:: Work required ::
Out of the data below, copy every line with the string "that".

(Saved data entries)
(** A blank after a word ends no longer white space. *)
Lemma space_len_word b w rest : space_len (b :: w) = 0%nat -> space_len ((b :: w) ++ x20 :: rest) = 0%nat.
Proof.
  unfold space_len. cbn [app]. destruct (ascii_space b); [done|]. destruct w as [|c [|d w]]; cbn [app].
  - intros _. rewrite space2_blank. destruct rest as [|d rest]; [done|]. by rewrite (proj1 (space3_blank b d)).
  - destruct (space2 b c); [done|]. by rewrite (proj2 (space3_blank b c)).
  - done.
Qed.

Lemma fields_word w : forall cur rest, plain w = true ->
  fields (w ++ x20 :: rest) cur 0 = flush (reverse w ++ cur) ++ fields rest [] 0.
Proof.
  induction w as [|b w IH]; intros cur rest Hp.
  - done.
  - apply plain_cons in Hp as [Hb Hp]. change ((b :: w) ++ x20 :: rest) with (b :: (w ++ x20 :: rest)). cbn [fields].
    change (b :: (w ++ x20 :: rest)) with ((b :: w) ++ x20 :: rest). rewrite space_len_word by done.
    rewrite IH by done. by rewrite reverse_cons, <- (assoc_L app).
Qed.

Lemma fields_last w : forall cur, plain w = true -> fields w cur 0 = flush (reverse w ++ cur).
Proof.
  induction w as [|b w IH]; intros cur Hp; [done|]. apply plain_cons in Hp as [Hb Hp]. cbn [fields]. rewrite Hb, IH by done.
  by rewrite reverse_cons, <- (assoc_L app).
Qed.

Lemma flush_word w : w <> [] -> flush (reverse w ++ []) = [w].
Proof.
  intros Hw. rewrite app_nil_r. unfold flush. rewrite decide_False; [by rewrite reverse_involutive|].
  intros E. apply Hw. by rewrite <- (reverse_involutive w), E.
Qed.

(** Splitting undoes joining. *)
Lemma Fields_unwords ws : Forall is_word ws -> Fields (unwords ws) = ws.
Proof.
  unfold Fields. induction 1 as [|w ws (Hw & Hp & _) Hws IH]; [done|]. destruct ws as [|w2 ws].
  - cbn [unwords]. by rewrite fields_last, flush_word.
  - change (unwords (w :: w2 :: ws)) with (w ++ x20 :: unwords (w2 :: ws)). by rewrite fields_word, flush_word, IH.
Qed.

Lemma trim_right_word w : plain w = true -> trim_right w = w.
Proof.
  induction w as [|b w IH]; intros Hp; [done|]. cbn [trim_right]. unfold blank, Fields.
  rewrite fields_last, flush_word, bool_decide_eq_false_2 by done. apply plain_cons in Hp as [_ Hp]. by rewrite IH.
Qed.

Lemma trim_right_app w s : plain w = true -> Fields s <> [] -> trim_right s = s -> trim_right (w ++ x20 :: s) = w ++ x20 :: s.
Proof.
  intros Hp Hs Hts. assert (forall w, plain w = true -> blank (w ++ x20 :: s) = false) as Hb.
  { intros w' Hp'. unfold blank, Fields. rewrite fields_word by done. apply bool_decide_eq_false_2.
    intros [_ E]%app_eq_nil. by apply Hs. }
  induction w as [|b w IH]; cbn [app trim_right].
  - assert (blank (x20 :: s) = false) as -> by exact (Hb [] eq_refl). by rewrite Hts.
  - change (b :: (w ++ x20 :: s)) with ((b :: w) ++ x20 :: s) at 1. rewrite Hb by done.
    apply plain_cons in Hp as [_ Hp]. by rewrite IH.
Qed.

Lemma TrimSpace_unwords ws : Forall is_word ws -> TrimSpace (unwords ws) = unwords ws.
Proof.
  intros Hws. unfold TrimSpace. assert (trim_left (unwords ws) 0 = unwords ws) as ->.
  { destruct Hws as [|w ws (Hw & Hp & _) _]; [done|]. destruct w as [|b w]; [done|]. apply plain_cons in Hp as [Hb _].
    destruct ws as [|w2 ws].
    - cbn [unwords trim_left]. by rewrite Hb.
    - change (unwords ((b :: w) :: w2 :: ws)) with ((b :: w) ++ x20 :: unwords (w2 :: ws)).
      pose proof (space_len_word b w (unwords (w2 :: ws)) Hb) as E. cbn [app trim_left] in *. by rewrite E. }
  induction Hws as [|w ws (Hw & Hp & _) Hws IH]; [done|]. destruct ws as [|w2 ws]; [by apply trim_right_word|].
  change (unwords (w :: w2 :: ws)) with (w ++ x20 :: unwords (w2 :: ws)). apply trim_right_app; [done| |done].
  by rewrite Fields_unwords.
Qed.

Lemma plain_no w b : space_len [b] = 1%nat -> plain w = true -> b ∉ w.
Proof.
  intros Hb. induction w as [|c w IH]; intros Hp H; [by apply elem_of_nil in H|]. apply plain_cons in Hp as [Hc Hp].
  apply elem_of_cons in H as [->|H]; [|by apply IH]. unfold space_len in *. destruct (ascii_space c); [|done]. done.
Qed.

Lemma unwords_no ws b : space_len [b] = 1%nat -> b <> x20 -> Forall is_word ws -> b ∉ unwords ws.
Proof.
  intros Hb Hne. induction 1 as [|w ws (_ & Hp & _) Hws IH]; [by intros ?%elem_of_nil|].
  pose proof (plain_no w b Hb Hp). destruct ws as [|w2 ws]; [done|].
  change (unwords (w :: w2 :: ws)) with (w ++ x20 :: unwords (w2 :: ws)). rewrite elem_of_app, elem_of_cons. naive_solver.
Qed.

Lemma scan_line l : forall cur rest, x0a ∉ l -> len l + len cur < maxLine ->
  scan (l ++ x0a :: rest) cur = (dropCR (reverse cur ++ l) :: (scan rest []).1, (scan rest []).2).
Proof.
  induction l as [|b l IH]; intros cur rest Hl Hn; cbn [app scan].
  - rewrite decide_True by done. rewrite decide_False by (change (len (A := byte) []) with 0 in Hn; lia).
    rewrite app_nil_r. by destruct (scan rest []).
  - apply not_elem_of_cons in Hl as [Hb Hl]. rewrite decide_False by done. rewrite len_cons in Hn.
    rewrite IH by (done || rewrite len_cons; lia). by rewrite reverse_cons, <- (assoc_L app).
Qed.

Lemma dropCR_id l : x0d ∉ l -> dropCR l = l.
Proof.
  intros H. unfold dropCR. destruct (reverse l) as [|b r] eqn:E; [done|].
  assert (b <> x0d); [|by destruct b]. intros ->. apply H, elem_of_reverse. rewrite E. by left.
Qed.

Lemma scan_words ws rest : Forall is_word ws -> len (unwords ws) < maxLine ->
  scan (unwords ws ++ newline ++ rest) [] = (unwords ws :: (scan rest []).1, (scan rest []).2).
Proof.
  intros Hws Hn. change (newline ++ rest) with (x0a :: rest). rewrite scan_line.
  - by rewrite dropCR_id by (by apply unwords_no).
  - by apply unwords_no.
  - change (len (A := byte) []) with 0. lia.
Qed.

Section typed.
Context (k v : bytes) (Hwk : is_word k) (Hwv : is_word v).

Definition typed_lines : list bytes := [unwords [lit "PUT"; k; v]; unwords [lit "GET"; k]].
Definition typed : bytes := unwords [lit "PUT"; k; v] ++ newline ++ unwords [lit "GET"; k] ++ newline.

Lemma typed_words : Forall is_word [lit "PUT"; k; v] /\ Forall is_word [lit "GET"; k].
Proof using Hwk Hwv.
  assert (is_word (lit "PUT") /\ is_word (lit "GET")) as [] by (split; split_and!; by_decide).
  by rewrite !Forall_cons, !Forall_nil.
Qed.

Lemma scan_typed : scan typed [] = (typed_lines, false).
Proof using Hwk Hwv.
  destruct typed_words as [H1 H2]. destruct Hwk as (_ & _ & Hk), Hwv as (_ & _ & Hv). unfold typed.
  assert (scan (unwords [lit "GET"; k] ++ newline) [] = ([unwords [lit "GET"; k]], false)) as Eg.
  { rewrite <- (app_nil_r newline). rewrite scan_words; [done|done|].
    unfold maxLine. cbn [unwords]. rewrite len_app, len_cons. change (len (lit "GET")) with 3. lia. }
  rewrite scan_words, Eg; [done|done|].
  - unfold maxLine. cbn [unwords]. rewrite len_app, len_cons, len_app, len_cons. change (len (lit "PUT")) with 3. lia.
Qed.

Lemma typed_ops : line_op <$> typed_lines = [Some (OPut k v); Some (OGet k)].
Proof using Hwk Hwv.
  destruct typed_words as [H1 H2]. unfold typed_lines, line_op. cbn [fmap list_fmap].
  by rewrite !TrimSpace_unwords, !Fields_unwords by done.
Qed.

Definition typed_out : list bytes := [lit "OK" ++ newline; lit "> "; v ++ newline; lit "> "; newline].

(** Over the map. *)
Lemma dispatch_put (m : kv.contents) :
  dispatch m (unwords [lit "PUT"; k; v]) = Some (<[k := v]> m, Text <$> [lit "OK" ++ newline], false).
Proof using Hwk Hwv. unfold dispatch. by rewrite Fields_unwords by apply typed_words. Qed.

Lemma dispatch_get (m : kv.contents) :
  m !! k = Some v -> dispatch m (unwords [lit "GET"; k]) = Some (m, Text <$> [v ++ newline], false).
Proof using Hwk Hwv.
  intros H. unfold dispatch. rewrite Fields_unwords by apply typed_words.
  change (ToUpper (lit "GET")) with (lit "GET"). rewrite decide_False, decide_True by done. cbn. by rewrite H.
Qed.

Lemma unwords_cons w ws : w <> [] -> unwords (w :: ws) <> [].
Proof. destruct w as [|b w]; [done|]. by destruct ws. Qed.

Lemma loop_typed (m : kv.contents) : loop typed_lines false [] m = Some (<[k := v]> m, Text <$> typed_out, None).
Proof using Hwk Hwv.
  destruct typed_words as [H1 H2]. unfold typed_lines. cbn [loop head default tail].
  rewrite TrimSpace_unwords, decide_False by (done || by apply unwords_cons). rewrite dispatch_put. cbn [mbind option_bind].
  rewrite TrimSpace_unwords, decide_False by (done || by apply unwords_cons). by rewrite dispatch_get by apply lookup_insert_eq.
Qed.

End typed.

Lemma line_costs ls : foldr (fun l c => line_cost l + c) 0 ls
  = foldr (fun o c => match o with Some o => op_cost o | None => 0 end + c) 0 (line_op <$> ls).
Proof. induction ls as [|l ls IH]; [done|]. cbn [foldr fmap list_fmap]. by rewrite IH. Qed.

(** C31.  What is typed is what is stored.  On an open store, for a key and a
    value that are words of fewer than 2^18 bytes without white space, the key a
    text key that neither extends nor is extended by another key used, typing "PUT
    k v" and then "GET k" stores [v], of any bytes, under [k], prints OK and then
    the bytes of [v]. *)
Theorem typed_is_stored K n (d : db.DB) (disk : db.Disk) m k v :
  key_set K -> represents K n (d, disk) m -> K k -> is_word k -> is_word v -> n + 2 ^ 30 <= capacity ->
  exists s' n', Run (typed k v) [] (d, disk) = Some (s', Text <$> (lit "> " :: typed_out v), None)
    /\ represents K n' s' (<[k := v]> m).
Proof.
  intros HK Hr Hk Hwk Hwv Hn. unfold Run. rewrite scan_typed by done. pose proof (typed_ops k v Hwk Hwv) as Hops.
  pose proof Hwk as (_ & _ & Hlk). pose proof Hwv as (_ & _ & Hlv).
  destruct (loop_sim K HK (typed_lines k v) false [] n (d, disk) m Hr) as (s' & m' & out & r & n' & E & Em & Hr' & _).
  - assert (Forall (fun o => match o with Some o => op_ok K o | None => True end) (line_op <$> typed_lines k v)) as H'
      by (rewrite Hops; repeat constructor; cbn; done || lia). by rewrite Forall_fmap in H'.
  - rewrite line_costs, Hops. cbn [foldr op_cost op_key op_value]. unfold cost. lia.
  - rewrite loop_typed in Em by done. injection Em as <- Eo <-. change (@Text unit <$> typed_out v = Text <$> out) in Eo.
    apply (inj (fmap (M := list) (@Text unit))) in Eo as <-.
    exists s', n'. split; [|done]. by rewrite E.
Qed.

Lemma typed_is_stored_witness :
  exists d s', store.start_db = Some d
    /\ Run (typed [x61] [xff]) [] (d, db.MkDisk ∅ None None) = Some (s', Text <$> (lit "> " :: typed_out [xff]), None).
Proof.
  destruct store.start_db as [d|] eqn:E; [|by vm_compute in E].
  destruct (typed_is_stored dbmap.one_key 1 d (db.MkDisk ∅ None None) ∅ [x61] [xff] dbmap.one_key_set
              (dbmap.start_holds dbmap.one_key d _ E) eq_refl) as (s' & n' & E1 & _);
    [split_and!; by_decide|split_and!; by_decide|by_decide|].
  exists d, s'. split; [reflexivity|exact E1].
Defined.

End repl.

:: Output for this exercise ::
    value that are words of fewer than 2^18 bytes without white space, the key a
    text key that neither extends nor is extended by another key used, typing "PUT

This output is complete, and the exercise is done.